I know trauma symptoms have been round for a long time. I thought they came up with PTSD title after vietnam. Anyhow it is mainly the language of therapy I have a problem with. Sometimes I think it is limiting. Really I am not big on shrinks as a whole. But im british. Probably not as good as US.

I have had my set number of session. I cant see anyone till six months have past. Too poor at moment to get private councilling.
 
Hi Wonderwall,

I'm in the UK too and not on any medication. Like you it seems, it's my personal choice. I'm not a fan of popping pills and even though there are advantages and disadvantages of both, I feel more in control when I'm not on meds.

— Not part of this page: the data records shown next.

(* ===== verification/HeapScenarios.v ===== *)
(** * The heap on concrete runs: checkers, scenarios and the defects found

    Executable checkers for the invariant and the order ([heap_wfb],
    [heap_orderedb]) with their soundness lemmas, a driver that runs a
    sequence of insertions and extractions as the event dispatcher would
    ([run_heap_ops]), and the behaviours of [xi_heap.c] that depart from
    its specification, each as a theorem: an insertion into a full heap
    reads past the slot array, an extraction can break the heap order and
    a later extraction then returns a key larger than one still queued,
    [xi_heap_element_remove] can keep the removed element and drop another,
    [xi_heap_peek_top] on an emptied heap returns the handle just
    extracted, the handle returned by an extraction is the object the
    next insertion overwrites, and [xi_heap_create] dereferences NULL when
    any allocation but the slot array's fails. *)

From S2P Require Import Prelude Heap HeapFacts HeapOrder.
Import Heap.


(** ** Insertion into a full heap *)

(** C6. The capacity check of [xi_heap_element_add] is [first_free >
    capacity]: with every slot live ([first_free = capacity]) it passes, and
    the code reads [elements[ capacity ]], one past the array. *)
Theorem xi_heap_element_add_full_fault h k v :
  heap_wf h -> first_free h = capacity h -> xi_heap_element_add_value h k v = XFault.
Proof.
  intros Hwf Hff. unfold xi_heap_element_add_value.
  rewrite Hff, Nat.ltb_irrefl.
  rewrite (proj2 (lookup_ge_None _ _)); [done|]. rewrite (wf_elements_len _ Hwf). lia.
Qed.

Definition heap_fixture_full : xi_heap := heap_after 2 (map OpAdd [4; 9]%Z).

Lemma xi_heap_element_add_full_fault_witness :
  heap_wf heap_fixture_full /\ first_free heap_fixture_full = capacity heap_fixture_full /\
  xi_heap_element_add heap_fixture_full 1 0 = XFault.
Proof.
  assert (Hwf : heap_wf heap_fixture_full) by (apply heap_wfb_sound; vm_compute; reflexivity).
  assert (Hff : first_free heap_fixture_full = capacity heap_fixture_full)
    by (vm_compute; reflexivity).
  split; [exact Hwf|]. split; [exact Hff|].
  exact (xi_heap_element_add_full_fault heap_fixture_full 1 (type_value 0) Hwf Hff).
Defined.

(** ** Allocation failures in [xi_heap_create] *)

Lemma create_elements_loop_fault allocs i n :
  (exists j, j < n /\ alloc_fails allocs (2 + i + j) = true) ->
  create_elements_loop allocs i n = XFault.
Proof.
  revert i. induction n as [|n IH]; intros i (j & Hj & Hf); [lia|]. simpl.
  destruct (alloc_fails allocs (S (S i))) eqn:E; [done|].
  destruct j as [|j]; [rewrite Nat.add_0_r in Hf; simpl in Hf; congruence|].
  apply IH. exists j. split; [lia|]. replace (2 + S i + j) with (2 + i + S j) by lia. exact Hf.
Qed.

Lemma create_elements_loop_ok allocs i n :
  (forall j, j < n -> alloc_fails allocs (2 + i + j) = false) ->
  create_elements_loop allocs i n = XOk tt.
Proof.
  revert i. induction n as [|n IH]; intros i Hok; [done|]. simpl.
  replace (S (S i)) with (2 + i + 0) by lia. rewrite (Hok 0 ltac:(lia)).
  apply IH. intros j Hj. replace (2 + S i + j) with (2 + i + S j) by lia. apply Hok. lia.
Qed.

Lemma alloc_fails_prefix allocs m k :
  Forall (eq false) (take m allocs) -> k < m -> alloc_fails allocs k = false.
Proof.
  intros Hf Hk. unfold alloc_fails.
  destruct (allocs !! k) as [b|] eqn:E; [|done]. simpl.
  assert (take m allocs !! k = Some b) by (rewrite lookup_take_lt; done).
  by eapply Forall_lookup_1 in Hf; [|done].
Qed.

(** C8. [xi_heap_create] survives only one allocation failure, the
    slot array's, for which [err_handling] frees the record and returns
    [0].  When the record's allocation fails, [err_handling] reads
    [ret->elements] through the null [ret]; when an element's allocation
    fails, the check after it tests [ret->elements] instead of the
    element, which passes, and the [memset] writes through NULL.  When
    every allocation succeeds it gives the heap of [xi_heap_create]. *)
Theorem xi_heap_create_alloc_failures allocs capacity :
  capacity <> 0 ->
  (alloc_fails allocs 0 = true -> xi_heap_create_alloc allocs capacity = XFault) /\
  (alloc_fails allocs 0 = false -> alloc_fails allocs 1 = true ->
   xi_heap_create_alloc allocs capacity = XOk None) /\
  (alloc_fails allocs 0 = false -> alloc_fails allocs 1 = false ->
   (exists i, i < capacity /\ alloc_fails allocs (2 + i) = true) ->
   xi_heap_create_alloc allocs capacity = XFault) /\
  (Forall (eq false) (take (2 + capacity) allocs) ->
   exists h, xi_heap_create capacity = XOk h /\ xi_heap_create_alloc allocs capacity = XOk (Some h)).
Proof.
  intros Hcap. unfold xi_heap_create_alloc, xi_heap_create.
  rewrite (proj2 (Nat.eqb_neq _ _) Hcap). split_and!.
  - by intros ->.
  - by intros -> ->.
  - intros -> -> Hi. by rewrite create_elements_loop_fault.
  - intros Hf. rewrite !(alloc_fails_prefix allocs (2 + capacity)) by (done || lia).
    rewrite create_elements_loop_ok; [by eexists|].
    intros j Hj. apply (alloc_fails_prefix allocs (2 + capacity)); [done|lia].
Qed.

(** ** Extraction can break the order *)

(** C4. From the ordered heap built by scheduling 1, 2, 5, 6, 10, one
    extraction leaves 10 above 6: the sift-down stops at slot 1, whose only
    child is the last live slot. *)
Example xi_heap_get_top_breaks_order :
  heap_wf heap_fixture_5 /\ heap_ordered heap_fixture_5 /\
  ~ heap_ordered (fst (xi_heap_get_top heap_fixture_5)) /\
  live_keys (fst (xi_heap_get_top heap_fixture_5)) = [2; 10; 5; 6]%Z.
Proof.
  split_and!; [apply heap_fixture_5_wf|apply heap_fixture_5_ordered| |vm_compute; reflexivity].
  rewrite <- heap_orderedb_spec. vm_compute. discriminate.
Qed.

(** C5. The broken edge is then observable: schedule 1, 2, 5, 3, 10, fire
    one event, schedule 100, fire two more: the third event fired has key
    5 while the event with key 3 is still queued. *)
Example xi_heap_extract_out_of_order :
  exists h, run_from_create 8 [OpAdd 1; OpAdd 2; OpAdd 5; OpAdd 3; OpAdd 10;
                               OpGetTop; OpAdd 100; OpGetTop; OpGetTop]%Z
            = XOk (h, [1; 2; 5]%Z) /\ live_keys h = [3; 10; 100]%Z.
Proof. eexists. split; vm_compute; reflexivity. Qed.

(** Without interleaved insertions the defect does not show on small
    heaps: for every order of the seven keys 1..7, inserting all of them
    and extracting seven times returns them sorted (checked exhaustively
    over the 5040 orders). *)
Theorem xi_heap_sorted_extraction_7 l :
  l ≡ₚ [1; 2; 3; 4; 5; 6; 7]%Z ->
  exists h, run_from_create 8 (map OpAdd l ++ repeat OpGetTop 7) = XOk (h, [1; 2; 3; 4; 5; 6; 7]%Z).
Proof.
  intros Hl. symmetry in Hl. apply permutations_Permutation in Hl.
  assert (Hall : forallb (fun l => match run_from_create 8 (map OpAdd l ++ repeat OpGetTop 7) with
                                   | XOk (_, ks) => bool_decide (ks = [1; 2; 3; 4; 5; 6; 7]%Z)
                                   | XFault => false
                                   end) (permutations [1; 2; 3; 4; 5; 6; 7]%Z) = true)
    by (vm_compute; reflexivity).
  rewrite forallb_forall in Hall. specialize (Hall l (proj1 (list_elem_of_In _ _) Hl)).
  destruct (run_from_create _ _) as [[h ks]|]; [|done].
  apply bool_decide_eq_true in Hall. subst. by eexists.
Qed.

Lemma xi_heap_sorted_extraction_7_witness :
  exists h, run_from_create 8 (map OpAdd [7; 3; 5; 1; 6; 2; 4]%Z ++ repeat OpGetTop 7)
            = XOk (h, [1; 2; 3; 4; 5; 6; 7]%Z).
Proof.
  apply (xi_heap_sorted_extraction_7 [7; 3; 5; 1; 6; 2; 4]%Z).
  apply (proj1 (bool_decide_eq_true _)). vm_compute. reflexivity.
Defined.

(** ** Removal keeps the removed element *)

Definition heap_fixture_3 : xi_heap := heap_after 4 (map OpAdd [1; 5; 3]%Z).

(** C7. [xi_heap_element_remove] swaps the element with the last live slot
    and repairs while [first_free] still counts it: removing the element of
    key 1 (object 0, at the root) from the heap 1, 5, 3 sifts it back to the
    root, and the decrement then drops the element of key 3 instead. *)
Example xi_heap_element_remove_keeps_removed :
  elements heap_fixture_3 !! 0 = Some 0 /\ obj_key heap_fixture_3 0 = 1%Z /\
  live_keys heap_fixture_3 = [1; 5; 3]%Z /\
  exists h', xi_heap_element_remove heap_fixture_3 0 = XOk h' /\
    heap_wf h' /\ elements h' !! 0 = Some 0 /\ live_keys h' = [1; 5]%Z.
Proof.
  split_and!; try (vm_compute; reflexivity).
  eexists. split_and!; [vm_compute; reflexivity| |vm_compute; reflexivity..].
  apply heap_wfb_sound. vm_compute. reflexivity.
Qed.

(** ** Peeking at an emptied heap *)

(** C24. [xi_heap_peek_top] does not look at [first_free]: once the last
    element has been extracted, the heap reports itself empty and yet
    [xi_heap_peek_top] returns the handle that was just extracted. *)
Theorem xi_heap_peek_top_after_last h h' p :
  first_free h = 1 -> xi_heap_get_top h = (h', Some p) ->
  xi_heap_is_empty h' = 1 /\ xi_heap_peek_top h' = Some p.
Proof.
  intros Hff. rewrite get_top_single by done. intros [= <- Hp].
  unfold xi_heap_is_empty, xi_heap_peek_top. simpl. done.
Qed.

Definition heap_fixture_1 : xi_heap := heap_after 4 [OpAdd 5%Z].

Lemma xi_heap_peek_top_after_last_witness :
  first_free heap_fixture_1 = 1 /\
  xi_heap_is_empty (fst (xi_heap_get_top heap_fixture_1)) = 1 /\
  xi_heap_peek_top (fst (xi_heap_get_top heap_fixture_1)) = Some 0.
Proof.
  assert (Hff : first_free heap_fixture_1 = 1) by (vm_compute; reflexivity).
  assert (Htop : xi_heap_get_top heap_fixture_1 = (fst (xi_heap_get_top heap_fixture_1), Some 0))
    by (vm_compute; reflexivity).
  split; [exact Hff|]. exact (xi_heap_peek_top_after_last _ _ _ Hff Htop).
Defined.

(** ** The handle returned by an extraction is reused *)

(** C23. The object whose handle [xi_heap_get_top] returns stays in the slot
    just past the live region, so the very next insertion writes its key and
    payload into that object and returns the same handle: a caller that
    keeps the extracted handle sees it change under it. *)
Theorem xi_heap_get_top_handle_reused h h' p k v :
  heap_wf h -> xi_heap_get_top h = (h', Some p) ->
  exists h'', xi_heap_element_add_value h' k v = XOk (Some (h'', p)) /\
    (fun e => (key e, heap_value_of e)) <$> store h'' !! p = Some (k, v).
Proof.
  intros Hwf Htop.
  assert (Hpos : 0 < first_free h).
  { unfold xi_heap_get_top in Htop. destruct (Nat.eqb_spec (first_free h) 0); [congruence|lia]. }
  destruct (get_top_structure h Hwf Hpos) as (h1 & p1 & Htop1 & _ & Hwf' & _).
  rewrite Htop in Htop1. injection Htop1 as <- <-.
  pose proof (get_top_returns_last_slot _ _ _ Htop) as Hlast.
  assert (Hlt : first_free h' < capacity h').
  { rewrite <- (wf_elements_len _ Hwf'). by eapply lookup_lt_Some. }
  destruct (add_structure h' k v Hwf' Hlt) as (h'' & p' & Hadd & _ & _ & _ & Hst).
  destruct (add_value_unfold h' k v Hwf' Hlt) as (p'' & Hp'' & Hadd').
  rewrite Hadd in Hadd'. injection Hadd' as -> ->.
  rewrite Hlast in Hp''. injection Hp'' as <-. eauto.
Qed.

Lemma xi_heap_get_top_handle_reused_witness :
  exists h'', xi_heap_element_add_value (fst (xi_heap_get_top heap_fixture_5)) 42 (void_value 9)
              = XOk (Some (h'', 0)) /\
    (fun e => (key e, heap_value_of e)) <$> store h'' !! 0 = Some (42%Z, void_value 9).
Proof.
  assert (Htop : xi_heap_get_top heap_fixture_5 = (fst (xi_heap_get_top heap_fixture_5), Some 0))
    by (vm_compute; reflexivity).
  exact (xi_heap_get_top_handle_reused _ _ _ 42 (void_value 9) heap_fixture_5_wf Htop).
Defined.

Lemma xi_heap_create_alloc_failures_witness :
  (alloc_fails [false; false; false; true] 0 = true ->
   xi_heap_create_alloc [false; false; false; true] 3 = XFault) /\
  (alloc_fails [false; false; false; true] 0 = false -> alloc_fails [false; false; false; true] 1 = true ->
   xi_heap_create_alloc [false; false; false; true] 3 = XOk None) /\
  (alloc_fails [false; false; false; true] 0 = false -> alloc_fails [false; false; false; true] 1 = false ->
   (exists i, i < 3 /\ alloc_fails [false; false; false; true] (2 + i) = true) ->
   xi_heap_create_alloc [false; false; false; true] 3 = XFault) /\
  (Forall (eq false) (take (2 + 3) [false; false; false; true]) ->
   exists h, xi_heap_create 3 = XOk h /\ xi_heap_create_alloc [false; false; false; true] 3 = XOk (Some h)).
Proof. apply xi_heap_create_alloc_failures. lia. Defined.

At the end of the day, do whatever you want to do - it's your life, no-one else's! :)
 
Hi

Yes Thanks for post.
No I definately will never try the medication route. I am personally anti. I was wondering for others who felt the same.:thumbs-up
 
Medication to not dissociate? That's a new one for me. I just got out of a top rated phospital that specialized in dissociation and not once did I hear of people taking meds to not dissociate. Meds for other symptoms, yes, but not speciffically for dissociation. It seems to be one of those issues that is best dealt with through coping skills, not drugs.
 
I've stayed away from medication too. I didn't want to find I was better with it only to find I was also addicted to it. I've often wondered if it was the right choice. Every time I've mentioned it to the doctor she wants to right me a prescription. The thing is that medication is seen as a quick and cheaper fix (in the UK) than counselling.
 
Wonderwall, I too am not on medication. I've lived with this for 8 years without meds. The year that I was on meds was the worst - I ended up in the worst condition I've even been in. I know that medication is not right for me. I wish that my therapist agreed with me. There is some tension between us on the topic of meds. I'm just glad she actually allows me to see her. A psychologist once refused to take me as a client because I won't buy into psychiatry! It's hard to find care around here and have my wishes respected/taken seriously.

Opinion:

IMHO, there is not enough evidence that the pills work and work safely. The side effects can be worse than the disease. Nobody should be forced to take medications. Until there is a biochemical test to prove how I feel, I will not be taking biochemical measures to resolve it. Period. When the drug enthusiasts start going on about "chemical imbalances" I like to ask "Which chemicals and where? Can you show me? Can you prove it?" They cannot. It is all theory. I will not be altering my internal biochemistry to resolve my emotional issues until the link between biochemistry and emotion is clarified and better understood. Right now it is too risky. We do not know enough to be putting kids on Ritalin and adults on Zoloft at the rate that we are. It is scientifically and medically irresponsible and arouses much anger within me.